Dans "Anti-Ice", Baxter rend un bel hommage à Jules Verne, même si Baxter s’épargne les erreurs de son illustre devancier sur l’apesanteur ou les effets de la décompression. Fusée en forme d’obus d’aluminium, chlorure de potassium régénérant, gentlemen voguant dans l’univers cosy d’un salon britannique flottant, on se croirait dans les romans du Français. La forme est à l’avenant, Baxter décrivant avec force détails tuyaux, pistons, cylindres et autres équipements mécaniques. Les explications techniques et scientifiques sont en fait données au personnage principal, le diplomate novice Ned Vicars, qui n’est ni bien futé ni bien cultivé ; le naïf sert de paravent au lecteur. Ce n’est pas mal fait, même si ça devient un peu incroyable en ce qui concerne l’aveuglement dont Vicars fait preuve à l’endroit de son amoureuse.

Politiquement, la grande croissance a fait des capitalistes le groupe dominant. La primauté donnée aux intérêts économiques a progressivement transformé l’Angleterre en une sorte de paradis libéral dans lequel les intérêts des industriels passent toujours avant ceux du peuple ; aucune réforme sociale n’y tient, l’historique Reform Act étant même abandonné.

La réflexion géopolitique est encore plus intéressante. L’Angleterre de Baxter, c’est peu ou prou les USA de l’après guerre, voire les USA contemporains. Domination économique entrainant uniformisation culturelle. Domination militaire liée permettant de mettre le monde en coupe réglée et d’imposer une « intrusion bienveillante ». Equilibre de la terreur conséquent à l’impossibilité de contrôler tous les stocks d’anti-glace. C’est sûrement la meilleure thématique du livre.
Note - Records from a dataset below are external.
(* ===== verification/PlaneRefines.v ===== *)
(** The user plane refines a table of sessions: after any sequence of
    [AddSession] and [RemoveSession] the kernel holds the contexts and the
    rules or routes of exactly the sessions that were added and not removed. *)
From S2P Require Import Prelude.
From S2P Require Import GoNet.
From S2P Require Import Config.
From S2P Require Import Session.
From S2P Require Import Netlink.
From S2P Require Import Routing.
From S2P Require Import UserPlane.
From S2P Require Import DataPath.
Open Scope string_scope.
Open Scope Z_scope.

(** A call of the lifecycle service. *)
Inductive plane_call := CallAdd (sess : Session) | CallRemove (sess : Session).

(** The abstract state: the sessions by their local TEID. *)
Abbreviation session_table := (gmap Z Session) (only parsing).

Definition table_step (S : session_table) (c : plane_call) (err : option kerr) : session_table :=
  match err, c with
  | Some _, _ => S
  | None, CallAdd sess => <[s_LocalGTPUTEID sess := sess]> S
  | None, CallRemove sess => delete (s_LocalGTPUTEID sess) S
  end.

Section Refinement.
Context {K : Type} (nl : kernel K) `{!KernelTables nl} `{!KernelReliable nl}.
Context (link : Link) (k0 : KernelGTP) (t0 : tables).
Lemma start_user_echo_spec w : plane_on w -> idle true w ->
  exists w' e, start_user_echo nl cfg se w = Some (w', e) /\ plane_on w' /\ idle true w'.
Proof.
  intros P [I1 I2 I3 I4 I5 I6 I7 I8]. unfold start_user_echo. set (failed := fun e : kerr => _).
  match goal with |- context [mbind _ ?m] => assert (X : exists p k e, m = Some (p, k, e) /\
    same_device (w_plane w) p /\ tb_links (seen k) = tb_links (seen (w_kernel w))) end.
  { destruct (_ && _)%bool; [|by do 3 eexists].
    assert (B : forall p k r out, ProbeUserEcho nl (w_plane w) (w_kernel w) (se_echoWrite se) (se_now se) = (p, k, r, out) ->
      same_device (w_plane w) p /\ tb_links (seen k) = tb_links (seen (w_kernel w))).
    { intros p k r out. unfold ProbeUserEcho. destruct (_ || _)%bool; [by intros [= <- <- _ _]|].
      destruct (negb _); [by intros [= <- <- _ _]|]. by apply probe_begin_device. }
    destruct (ProbeUserEcho nl _ _ _ _) as [[[p k] r] out]. destruct (B p k r out eq_refl) as [D L].
    destruct r as [[ch n]|e]; [|by do 3 eexists].
    destruct (control_steps_total (se_echoPackets se) p (se_now se)) as [p1 C]; [apply EO|]. rewrite C. cbn [mbind option_bind].
    assert (Q : exists p2 e, match probe_end p1 ch (se_now se) None (se_now se) with Some x => Some x
       | None => probe_end p1 ch (se_now se) (Some "context deadline exceeded") (se_now se) end = Some (p2, e) /\ same_device p1 p2).
    { destruct (probe_end p1 ch (se_now se) None (se_now se)) as [[p2 e]|] eqn:Pe.
      - do 2 eexists. split; [done|]. by eapply probe_end_device.
      - unfold probe_end. pose proof (failure_device p1 (se_now se)) as F.
        destruct (recordUserEchoFailure p1 (se_now se)) as [[p2 f] u]. do 2 eexists. split; [done|].
        etrans; [exact F|apply clear_device]. }
    destruct Q as (p2 & e & -> & D2). cbn [mbind option_bind]. do 3 eexists. split; [done|]. split; [|done].
    etrans; [exact D|]. etrans; [by eapply control_steps_device|exact D2]. }
  destruct X as (p & k & e & -> & D & L). cbn [mbind option_bind]. destruct e as [e|]; (do 2 eexists; split; [done|]).
  - split; [by apply on_device|by split].
  - split; [|by split]. apply on_device; [done| |done]. etrans; [exact D|apply watchdog_device].
Qed.
(** C8 as stated fails: the single occupant of the worked example is
    ['vegan'], and no call and no outcome of the random choices gives a single
    occupant the label ['non-vegetarian']. *)
Lemma single_occupant_never_non_vegetarian :
  Examples.out_single.1.1.2 !! 1 = Some "vegan" ∧
  ¬ ∃ grid rooms people_positions occupied w g (p : prefs) d w',
      length people_positions = 1%nat ∧
      generate_dishes_and_preferences grid rooms people_positions occupied w
        = (Ret (g, p, d), w') ∧
      p !! 1 = Some "non-vegetarian".
Proof.
  split; [done|].
  intros (grid & rooms & people & occupied & w & g & p & d & w' & Hn & Hrun & Hp).
  destruct (generate_ret_inputs _ _ _ _ _ _ _ Hrun) as (kr & kc & a & HK & Hgrid).
  destruct (generate_returns _ _ _ _ _ _ _ _ _ _ _ _ HK Hgrid Hrun)
    as (valid & dishes & final & [[_ _ _ _ Hone] _ _ _ _ _ _ _]).
  rewrite (Hone Hn) in Hp. discriminate.
Qed.

(** C9. [get_person_dietary_preference] returns the stored preference for a
    person number that is a key of the map and ['unknown'] for one that is
    not; being a total function, it raises nothing. *)
Theorem get_person_dietary_preference_spec (person_number : Z) (person_preferences : prefs) :
  (∀ v, person_preferences !! person_number = Some v →
        get_person_dietary_preference person_number person_preferences = v) ∧
  (person_preferences !! person_number = None →
   get_person_dietary_preference person_number person_preferences = "unknown").
Proof.
  unfold get_person_dietary_preference. split.
  - by intros v ->.
  - by intros ->.
Qed.

Lemma get_person_dietary_preference_spec_witness :
  get_person_dietary_preference 2 {[1 := "vegan"; 2 := "non-vegetarian"]}
    = "non-vegetarian" ∧
  get_person_dietary_preference 7 {[1 := "vegan"; 2 := "non-vegetarian"]}
    = "unknown".
Proof.
  split.
  - apply (get_person_dietary_preference_spec 2
             {[1 := "vegan"; 2 := "non-vegetarian"]}). reflexivity.
  - apply (get_person_dietary_preference_spec 7
             {[1 := "vegan"; 2 := "non-vegetarian"]}). reflexivity.
Defined.

(** C10. Over a preference map and a dish placement list that hold only the
    two labels, the summary partitions both: the two people counts add up to
    [total_people], the number of map entries, and the two dish counts add
    up to the length of the dish placement list. *)
Theorem summary_partitions (person_preferences : prefs) (dish_positions : list dish) :
  (∀ (k : Z) v, person_preferences !! k = Some v → is_label v) →
  Forall (λ x : dish, is_label x.2) dish_positions →
  let s := get_dish_assignment_summary person_preferences dish_positions in
  (vegan_people_count s + non_vegetarian_people_count s = total_people s)%nat ∧
  total_people s = size person_preferences ∧
  (vegan_dishes_count s + non_vegetarian_dishes_count s
     = length dish_positions)%nat.
Proof.
  intros Hp Hd s. cbn. unfold people_with, find_dishes_by_type.
  rewrite !length_fmap. split_and!; [|done|].
  - rewrite <-length_map_to_list. apply length_filter_partition.
    + apply Forall_forall. intros [k v] Hkv%elem_of_map_to_list. by apply (Hp k).
    + by intros [k v] -> [=].
  - apply length_filter_partition; [done|]. by intros [[r c] t] -> [=].
Qed.

Lemma summary_partitions_witness :
  let s := get_dish_assignment_summary Examples.out.1.1.2 Examples.out_crowd.1.2 in
  (vegan_people_count s + non_vegetarian_people_count s = total_people s)%nat ∧
  total_people s = size Examples.out.1.1.2 ∧
  (vegan_dishes_count s + non_vegetarian_dishes_count s
     = length Examples.out_crowd.1.2)%nat.
Proof.
  apply (summary_partitions Examples.out.1.1.2 Examples.out_crowd.1.2).
  - apply (bool_decide_unpack (map_Forall (λ _ v, is_label v) Examples.out.1.1.2)).
    vm_compute. exact I.
  - apply (bool_decide_unpack (Forall (λ x : dish, is_label x.2) Examples.out_crowd.1.2)).
    vm_compute. exact I.
Defined.

(** * Further properties of the code *)

(** ** Two passes over one run *)

Lemma wp_conj {A} (m : Py A) w (Q1 Q2 : A → world → Prop)
    (E1 E2 : exn → world → Prop) :
  wp m w Q1 E1 → wp m w Q2 E2 →
  wp m w (λ a w', Q1 a w' ∧ Q2 a w') (λ e w', E1 e w' ∧ E2 e w').
Proof. unfold wp. by destruct (m w) as [[a|e] w']. Qed.

Lemma wp_any {A} (m : Py A) w : wp m w (λ _ _, True) (λ _ _, True).
Proof. unfold wp. by destruct (m w) as [[a|e] w']. Qed.

Lemma quiet_refl w : quiet w w.
Proof. done. Qed.

Lemma quiet_trans w1 w2 w3 : quiet w1 w2 → quiet w2 w3 → quiet w1 w3.
Proof. intros [??] [??]. split; congruence. Qed.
Malheureusement, l’écrin n’est pas à la hauteur de la perle. Trop long pour ce qu’il dit, très verbeux, handicapé par le fait de mener plusieurs chevaux à la fois, "Anti-Glace" est parfois fastidieux à lire. C’est un vagabondage intellectuel plutôt riche, qui donne à penser mais n’exalte jamais. Il y manque une tension, un suspense (étouffé dans l’œuf par la survie annoncée du narrateur au voyage), un personnage auquel s’attacher. Dommage. Il y a de la matière, de bonne qualité, mais elle est mal exploitée.

Anti-Glace, Stephen Baxter

Commentaires

Lhisbei a dit…
Tu t'en sors bien :)
Chronique semaine prochaine chez moi
Lorhkan a dit…
Hum, dommage, cette conclusion gâche un peu mes espérances...
Mais à propos d'écrin, l'objet-livre reste lui plutôt (très) réussi ! C'est peu de choses finalement mais c'est déjà ça !
Gromovar a dit…
Ca n'est jamais déplaisant, mais régulièrement on se dit que ça devrait accélérer un peu, ou que telle péripétie supplémentaire, on s'en serait passé.
Ce commentaire a été supprimé par l'auteur.
C'est un livre qui m'a fait une drôle d'impression pendant que je bossais dessus : tantôt il m'agaçait, tantôt il me passionnait. Je me demande dans quelle mesure la verbosité n'est pas voulue par l'auteur pour imiter ses confrères de l'époque. J'en garde au final une impression positive, mais j'avoue que c'est aussi parce que je me suis bien amusé en le traduisant. ;)
Gromovar a dit…
Même impression : j'aime/j'aime pas d'une page à l'autre.
Comme toi je pense que la verbosité est un hommage à l'époque mais les habitudes de lecture ont trop changé je crois.